Unfortunately using asynchronous messaging at scale may be quite the challenge on its own, and the python asynchronous ecosystem is unfortunately, still pretty immature leaving developers with little to no reference.

In this article I will present an example implemented using Celery, attrs, and cattrs, which tries to be as exhaustive as possible.

Asynchronous messaging using Celery

Albeit we can choose among various libraries like pika, I will implement it using Celery and Kombu.

In particular we will create specific Topic exchanges that will be named after our microservices, and let each interested microservice subscribe to the various events using routing_keys.

We will also define our events using attrs, it has all the features of python dataclasses plus some other candy, like validation and a wider compatibility, which includes python 2.7 and python 3.4+.

The event_manager common package

Now we will create a library that will be common among our microservices, we will call it event_manager, the scope of this package is to declare the Exchanges, the dataclasses,  eventually their versions, and some utility classes.

The Order object

We will represent Order and OrderLine as dataclasses using attrs, this is not an ORM representation but a minimal representation as a message:

import attr


@attr.s(auto_attribs=True)
class OrderLine:
    id: int
    quantity: int
    price: float


@attr.s
class Order:
    id: int = attr.ib()
    lines: Sequence[OrderLine] = attr.ib(default=list)

The event class

Now we will declare a topic exchange, this will allow us to bind it to multiple queues.

from kombu import Exchange

ORDER_EXCHANGE = Exchange('order', type='topic')

We also create a class, lets call it Event, that will help us with abstracting some of the complexity, the class will do a number of things:

  • register a number of callbacks which will be called when the message is received.
  • Use cattrs to de/serialize our dataclass
  • Create a shared task under the hood.

The class will implement the descriptor protocol so that we will be able to declare each event while building the class.

from ...


Message = TypeVar('Message')


class Event:

    def __init__(self, exchange: Exchange, routing_key: str):
        ...

    def __get__(self, instance: Message, owner: Type[Message]
    ) -> Union['Event', Task]:
        ...

    def register_callback(self, callback: Callable[[Message], Any]):
        ...

For a full implementation see the code on github.
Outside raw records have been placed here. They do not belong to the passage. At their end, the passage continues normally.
(** Deleting an object removes it: finalizers, which keep it until a controller has cleared
    them, are not modelled. *)
Class ClientLaws := {
  create_law ns o w :
    match api_create ns o w with
    | (Ok o', w') =>
      stored_as ns o o' ∧ tbl (view w) !! obj_key o' = None ∧
      view w' = put_obj o' (view w) ∧ cache_step w w'
    | (Err _, w') => view w' = view w ∧ cache_step w w'
    | _ => False
    end;
  update_law ns o w :
    match api_update ns o w with
    | (Ok o', w') =>
      stored_as ns o o' ∧
      (∃ o0, tbl (view w) !! write_key ns o = Some o0 ∧ may_update o0 o = true) ∧
      Name (meta o) ≠ "" ∧
      view w' = put_obj o' (view w) ∧ cache_step w w'
    | (Err _, w') => view w' = view w ∧ cache_step w w'
    | _ => False
    end;
  delete_law ns n w :
    match api_delete ns n w with
    | (Ok _, w') =>
      is_Some (tbl (view w) !! (ns, n)) ∧
      view w' = del_obj (ns, n) (view w) ∧ cache_step w w'
    | (Err e, w') =>
      (IsNotFound e = true → tbl (view w) !! (ns, n) = None) ∧
      view w' = view w ∧ cache_step w w'
    | _ => False
    end;
  get_law ns n w :
    match api_get ns n w with
    | Ok o => tbl (view w) !! (ns, n) = Some o
    | Err e => IsNotFound e = true → tbl (view w) !! (ns, n) = None
    | _ => False
    end;
  list_law ns sel w :
    match api_list ns sel w with
    | Ok l =>
      l ≡ₚ filter (λ o, (ns = "" ∨ Namespace (meta o) = ns) ∧ selects sel (Labels (meta o)))
                  ((map_to_list (tbl (view w))).*2)
    | Err _ => True
    | _ => False
    end;
  lister_get_law ns n w :
    match tbl (cached w) !! (ns, n) with
    | Some o => lister_Get ns n w = Ok o
    | None => ∃ e, lister_Get ns n w = Err e ∧ IsNotFound e = true
    end;
  lister_list_law ns sel w : ∃ l,
    lister_List ns sel w = Ok l ∧
    l ≡ₚ filter (λ o, (ns = "" ∨ Namespace (meta o) = ns) ∧ selects sel (Labels (meta o)))
                ((map_to_list (tbl (cached w))).*2);
  by_index_law f key w : ∃ l,
    ByIndex f key w = Ok l ∧
    l ≡ₚ filter (λ o, key ∈ f o) ((map_to_list (tbl (cached w))).*2);
  view_keyed w : well_keyed (tbl (view w));
  cached_keyed w : well_keyed (tbl (cached w));
  view_named w k : is_Some (tbl (O:=O) (view w) !! k) → k.2 ≠ "";
  cached_named w k : is_Some (tbl (O:=O) (cached w) !! k) → k.2 ≠ "" }.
We can now add a new line to the Order class, as you can see we are setting up a versioning:


class Order:
    ...
    # represent the submission of an order
    submit = Event(ORDER_EXCHANGE, 'order.v1.submit')
    # represent the cancellation of an order
    chargeback = Event(ORDER_EXCHANGE, 'order.v1.chargeback')
    # other events
 

An Order is submitted

Now the Order microservice will be able to create an order message and send events through it:

from event_manager.types.order import Order, OrderLine
order = Order(1, [
    OrderLine(1, 2, 3),
    OrderLine(2, 1, 4.5),
])
order.submit()

The Billing Microservice

In the billing microservice we will need to bind a queue, we will make sure that it will receive the message wathever the version, we will make sure that the message is received regardless of its version:

from kombu import Queue

from event_manager.exchanges import ORDER_EXCHANGE

QUEUES = (
Queue(f'billing_order', exchange=ORDER_EXCHANGE,
routing_key='order.*.submit'),
)

And register at least one callback:

from event_manager.types.order import Order


@Order.submit.register_callback
def billing_received(order: Order):
    print(f'billing received a task for order {order}')
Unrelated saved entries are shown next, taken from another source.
(* ===== verification/MgmtGrants.v ===== *)
(** * Management-plane RBAC: granting the rules of a role template

    Theorems about [reconcileManagementPlaneRole] and the [grant] functions of
    [MgmtManager]: the role of a template ends up with the verbs the template
    gives on each resource, and the subject is bound to exactly the roles of
    the templates it inherits that give some verb on a managed resource. *)

From stdpp Require Import base gmap list strings.
From S2P Require Import Prelude.
From S2P Require Import GoLib.
From S2P Require Import KubeTypes.
From S2P Require Import KubeObjects.
From S2P Require Import Kube.
From S2P Require Import KubeRules.
From S2P Require Import KubeSim.
From S2P Require Import MgmtManager.
From S2P Require Import MgmtRoles.
From S2P Require Import MgmtBindings.

(** ** Rules for one resource *)

(** Every rule names one resource, as the rules of [buildRule] do. *)
Definition plain (rules : list PolicyRule) : Prop :=
  ∀ rule, rule ∈ rules → ∃ r, Resources rule = [r].

(** A rule as [buildRule] makes it. *)
Definition rule_for (resource : string) (verbs : gset string) (rule : PolicyRule) : Prop :=
  Resources rule = [resource] ∧ ResourceNames rule = [] ∧ APIGroups rule = ["*"] ∧
  list_to_set (Verbs rule) = verbs.

Lemma current_verbs_other r rule rules :
  r ∉ Resources rule → current_verbs r (rules ++ [rule]) = current_verbs r rules.
Proof.
  intros Hr. apply set_eq. intros v. rewrite !elem_of_current_verbs. set_solver.
Qed.

Lemma plain_snoc rule rules r : plain rules → Resources rule = [r] → plain (rules ++ [rule]).
Proof. intros Hp Hr rule' [?|?%list_elem_of_singleton]%elem_of_app; subst; eauto. Qed.

Lemma elem_of_replace resource new rules rule :
  rule ∈ replace_rules resource new rules ↔
  rule = new ∨ (rule ∈ rules ∧ resource ∉ Resources rule).
Proof.
  unfold replace_rules. destruct (existsb _ rules) eqn:Hex.
  - apply existsb_exists in Hex as (rule0 & Hin0 & Hc0). rewrite list_elem_of_fmap. split.
    + intros (y & -> & Hy). destruct (ContainsString (Resources y) resource) eqn:Hc; [by left|].
      right. split; [done|]. by apply ContainsString_false.
    + intros [ ->|[Hin Hn]].
      * exists rule0. rewrite Hc0. by split; [|apply list_elem_of_In].
      * exists rule. apply ContainsString_false in Hn. by rewrite Hn.
  - rewrite elem_of_app, list_elem_of_singleton. split; [|naive_solver].
    intros [Hin| ->]; [|by left]. right. split; [done|]. apply ContainsString_false.
    destruct (ContainsString _ _) eqn:Hc; [|done].
    rewrite <-Hex. symmetry. apply existsb_exists. exists rule.
    by split; [apply list_elem_of_In|].
Qed.

Lemma plain_replace resource new rules :
  plain rules → Resources new = [resource] → plain (replace_rules resource new rules).
Proof. intros Hp Hn rule [ ->|[? _]]%elem_of_replace; eauto. Qed.
(* ===== verification/MgmtMembership.v ===== *)
(** * Management-plane RBAC: membership bindings

    Theorems about the membership roles and bindings of [MgmtManager]: a role
    template binding marks the membership bindings that exist because of it
    with a label, and releases them when it is changed or deleted. *)

From stdpp Require Import base gmap list strings.
From Stdlib Require Import Ascii.
From S2P Require Import Prelude.
From S2P Require Import GoLib.
From S2P Require Import KubeTypes.
From S2P Require Import KubeObjects.
From S2P Require Import Kube.
From S2P Require Import KubeRules.
From S2P Require Import KubeSim.
From S2P Require Import MgmtManager.
From S2P Require Import MgmtRoles.
From S2P Require Import MgmtBindings.

(** ** Releasing bindings *)

Section release.
Context {W : Type} `{!GoRuntime W, !GoRuntimeLaws W, !Kube W}.
Context `{!Client W ClusterRole, !Client W Role, !Client W ClusterRoleBinding,
          !Client W RoleBinding, !Client W RoleTemplate}.
Context {O : Type} `{!Stored O, !StoredLaws O, !Client W O, !ClientLaws W O}.
Context (convert : O → string) (ns roleToKeep uid : string).
Context (I : W → Prop) (HI : undisturbed (O:=O) I).
Implicit Types (o : O) (w : W).

(** A binding in [ns] marked with [uid] that is for another role. *)
Definition released (o : O) : Prop :=
  Labels (meta o) !! uid = Some membershipBindingOwner ∧ convert o ≠ roleToKeep ∧
  (ns = "" ∨ Namespace (meta o) = ns).
(* ===== verification/MgmtUsers.v ===== *)
(** * Removing users

    Theorems about [MgmtHandlers.UserHandler]: when a user is removed, so are the
    bindings that name them and their tokens. *)

From stdpp Require Import base gmap list strings.
From S2P Require Import Prelude.
From S2P Require Import GoLib.
From S2P Require Import KubeTypes.
From S2P Require Import KubeObjects.
From S2P Require Import Kube.
From S2P Require Import KubeRules.
From S2P Require Import KubeSim.
From S2P Require Import MgmtManager.
From S2P Require Import MgmtRoles.
From S2P Require Import MgmtBindings.
From S2P Require Import MgmtHandlers.
Import UserHandler.

Lemma wp_errorf {W A} msg (m : M W A) (Q : outcome A → W → Prop) w :
  wp m (λ r w', match r with
                | Err e => Q (Err (PlainError (msg +:+ ": " +:+ Error e))) w'
                | r => Q r w'
                end) w →
  wp (errorf msg m) Q w.
Proof. unfold wp, errorf. by destruct (m w) as [[] w']. Qed.

Section delete_found.
Context {W O : Type} `{!Kube W, !Stored O, !StoredLaws O, !Client W O, !ClientLaws W O}.
Implicit Types (w : W) (o : O).

(** The objects the index does not list under [key]. *)
Definition without (f : O → list string) (key : string) (t : gmap nsname O) : gmap nsname O :=
  filter (λ kv, key ∉ f kv.2) t.

(** A loop that deletes the objects of [l], those of the cluster for which [P]
    holds; [body] is the request with its error reported in some form. *)
Lemma wp_delete_where (I : W → Prop) (P : O → Prop) `{∀ o, Decision (P o)}
    (body : O → M W unit) l w :
  (∀ o w Q, o ∈ l → wp (api_delete (O:=O) (Namespace (meta o)) (Name (meta o)))
     (if_ok (λ _ w', Q (Ok tt) w') (λ _ w', ∀ e, Q (Err e) w')) w → wp (body o) Q w) →
  undisturbed (O:=O) I → I w → NoDup (obj_key <$> l) →
  (∀ o, o ∈ l ↔ tbl (view w) !! obj_key o = Some o ∧ P o) →
  wp (for_each body l)
    (if_ok (λ _ w', I w' ∧ only_tbl (O:=O) (view w) (view w') ∧
              tbl (view w') = filter (λ kv, ¬ P kv.2) (tbl (view w)) ∧
              ∀ k, tbl (cached w) !! k = tbl (O:=O) (view w) !! k → k ∉ obj_key <$> l →
                tbl (cached w') !! k = tbl (O:=O) (view w') !! k)
       (λ _ _, ¬ ClientHealthy W O)) w.
Proof.
  intros Hbody HI Hw Hnd Hin.
  eapply wp_mono; [apply (wp_for_each (λ don w', I w' ∧ only_tbl (O:=O) (view w) (view w') ∧
    (∀ k, tbl (O:=O) (view w') !! k =
      if decide (k ∈ obj_key <$> don) then None else tbl (view w) !! k) ∧
    ∀ k, tbl (cached w) !! k = tbl (O:=O) (view w) !! k → k ∉ obj_key <$> don →
      tbl (cached w') !! k = tbl (O:=O) (view w') !! k) (λ _ _, ¬ ClientHealthy W O))|].
  - split_and!; [done|apply only_tbl_refl| |done]. intros k.
    by rewrite decide_False by apply not_elem_of_nil.
  - intros don o rest w1 Heq (HI1 & Hot & Hk & Hc).
    rewrite Heq, fmap_app, fmap_cons in Hnd. apply NoDup_app in Hnd as (_ & Hdis & _).
    assert (obj_key o ∉ obj_key <$> don) as Hnew by (intros Hd; apply (Hdis _ Hd); left).
    apply Hbody; [rewrite Heq; apply elem_of_app; right; by left|]. apply wp_delete; simpl.
    + intros w2 _ Hv Hcs. rewrite Hv. split_and!.
      * apply (HI w1); [done| |done]. rewrite Hv. apply only_tbl_del, only_tbl_refl.
      * by apply only_tbl_del.
      * intros k. rewrite tbl_del, fmap_app. destruct (decide (k = obj_key o)) as [->|Hne].
        { rewrite lookup_delete_eq, decide_True; [done|]. apply elem_of_app. right. by left. }
        rewrite lookup_delete_ne by done. rewrite Hk.
        destruct (decide (k ∈ obj_key <$> don)); [by rewrite decide_True by (apply elem_of_app; by left)|].
        rewrite decide_False; [done|]. by intros [?|?%list_elem_of_singleton]%elem_of_app.
      * intros k Hs Hno. rewrite <-Hv. rewrite fmap_app, not_elem_of_app in Hno.
        destruct Hno as [Hno Hne]. assert (k ≠ obj_key o) by (intros ->; apply Hne; left). apply (cache_step_sync (O:=O) w1 w2 k Hcs); [|by apply Hc].
        rewrite Hv, tbl_del. by apply lookup_delete_ne, not_eq_sym.
    + intros e w2 _ _ _ _ Hno e' Hh. apply (Hno Hh). rewrite Hk, decide_False by done.
      destruct (proj1 (Hin o)) as [? _]; [rewrite Heq; apply elem_of_app; right; by left|]. by exists o.
  - intros [[]|e| |] w' Hr; simpl in *; try done. destruct Hr as (HI' & Hot & Hk & Hc).
    split_and!; [done|done| |done]. apply map_eq. intros k. rewrite Hk.
    rewrite map_lookup_filter. destruct (tbl (view w) !! k) as [o|] eqn:Ho; simpl.
    2:{ by destruct (decide _). }
    pose proof (view_keyed w _ _ Ho) as ->. case_guard as Hf; simpl.
    + rewrite decide_False; [done|]. intros (o' & Hk' & [Ho' Hf']%Hin)%list_elem_of_fmap.
      rewrite <-Hk' in Ho'. simplify_eq. done.
    + rewrite decide_True; [done|]. apply list_elem_of_fmap. exists o. split; [done|].
      apply Hin. done.
Qed.

Lemma wp_delete_found (I : W → Prop) (msg : O → string) f key l w :
  undisturbed (O:=O) I → I w → in_sync_kind O w → ByIndex f key w = Ok l →
  wp (for_each (λ o, errorf (msg o) (api_delete (O:=O) (Namespace (meta o)) (Name (meta o)))) l)
    (if_ok (λ _ w', I w' ∧ only_tbl (O:=O) (view w) (view w') ∧
              tbl (view w') = without f key (tbl (view w)))
       (λ _ _, ¬ ClientHealthy W O)) w.
Proof.
  intros HI Hw Hsync Hl.
  eapply wp_mono; [apply (wp_delete_where I (λ o, key ∈ f o)); [|done|done| |]|].
  - intros o w1 Q _ HQ. apply wp_errorf. eapply wp_mono; [exact HQ|].
    by intros [[]|e| |] w2 Hr.
  - destruct (by_index_law f key w) as (l' & Hl' & Hp). rewrite Hl in Hl'. injection Hl' as <-.
    rewrite Hp. apply NoDup_fmap_filter, NoDup_values, cached_keyed.
  - intros o. rewrite (elem_of_index _ _ _ _ o Hl). by rewrite Hsync.
  - intros [[]|e| |] w' Hr; simpl in *; try done. by destruct Hr as (? & ? & ? & _).
Qed.

End delete_found.

Section remove.
Context {W : Type} `{!Kube W}.
Context `{!Client W ProjectRoleTemplateBinding, !Client W ClusterRoleTemplateBinding,
  !Client W GlobalRoleBinding, !Client W Token, !Client W NamespaceObject}.
Context `{!ClientLaws W ProjectRoleTemplateBinding, !ClientLaws W ClusterRoleTemplateBinding,
  !ClientLaws W GlobalRoleBinding, !ClientLaws W Token, !ClientLaws W NamespaceObject}.
Implicit Types (w : W).

(** The caches the removal of a user reads are up to date. *)
Definition users_synced w : Prop :=
  in_sync_kind ClusterRoleTemplateBinding w ∧ in_sync_kind ProjectRoleTemplateBinding w ∧
  in_sync_kind GlobalRoleBinding w ∧ in_sync_kind Token w ∧ in_sync_kind NamespaceObject w.

(** The cluster [s'] is [s] without what belongs to the user. *)
Definition user_gone (name : string) (s s' : KState) : Prop :=
  s_ClusterRoleTemplateBindings s' =
    without crtbByUserRefFunc name (s_ClusterRoleTemplateBindings s) ∧
  s_ProjectRoleTemplateBindings s' =
    without prtbByUserRefFunc name (s_ProjectRoleTemplateBindings s) ∧
  s_GlobalRoleBindings s' = without grbByUserRefFunc name (s_GlobalRoleBindings s) ∧
  s_Tokens s' = without tokenByUserRefFunc name (s_Tokens s) ∧
  (∀ ns, s_Namespaces s' !! ("", name) = Some ns → ns_Phase ns = "Terminating") ∧
  s_Users s' = s_Users s.

Definition users_healthy : Prop :=
  ClientHealthy W ClusterRoleTemplateBinding ∧ ClientHealthy W ProjectRoleTemplateBinding ∧
  ClientHealthy W GlobalRoleBinding ∧ ClientHealthy W Token ∧ ClientHealthy W NamespaceObject.

Lemma delete_ns {O} `{!Client W O} ns n (w : W) :
  (if String.eqb ns "" then api_delete (O:=O) "" n else api_delete (O:=O) ns n) w =
  api_delete (O:=O) ns n w.
Proof. by destruct (String.eqb_spec ns "") as [->|]. Qed.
You can go check my repository on github to find a complete example on how this will work.

All in all asynchronous messaging is, likely, the way to go when it comes to the communication between microservices. Unfortunately the ecosystem is still a bit lacking when talking about a framework able to painlessly help developers build and manage complex networks of microservices, on the other hand this means that it is, once again, the time for pioneering new solutions.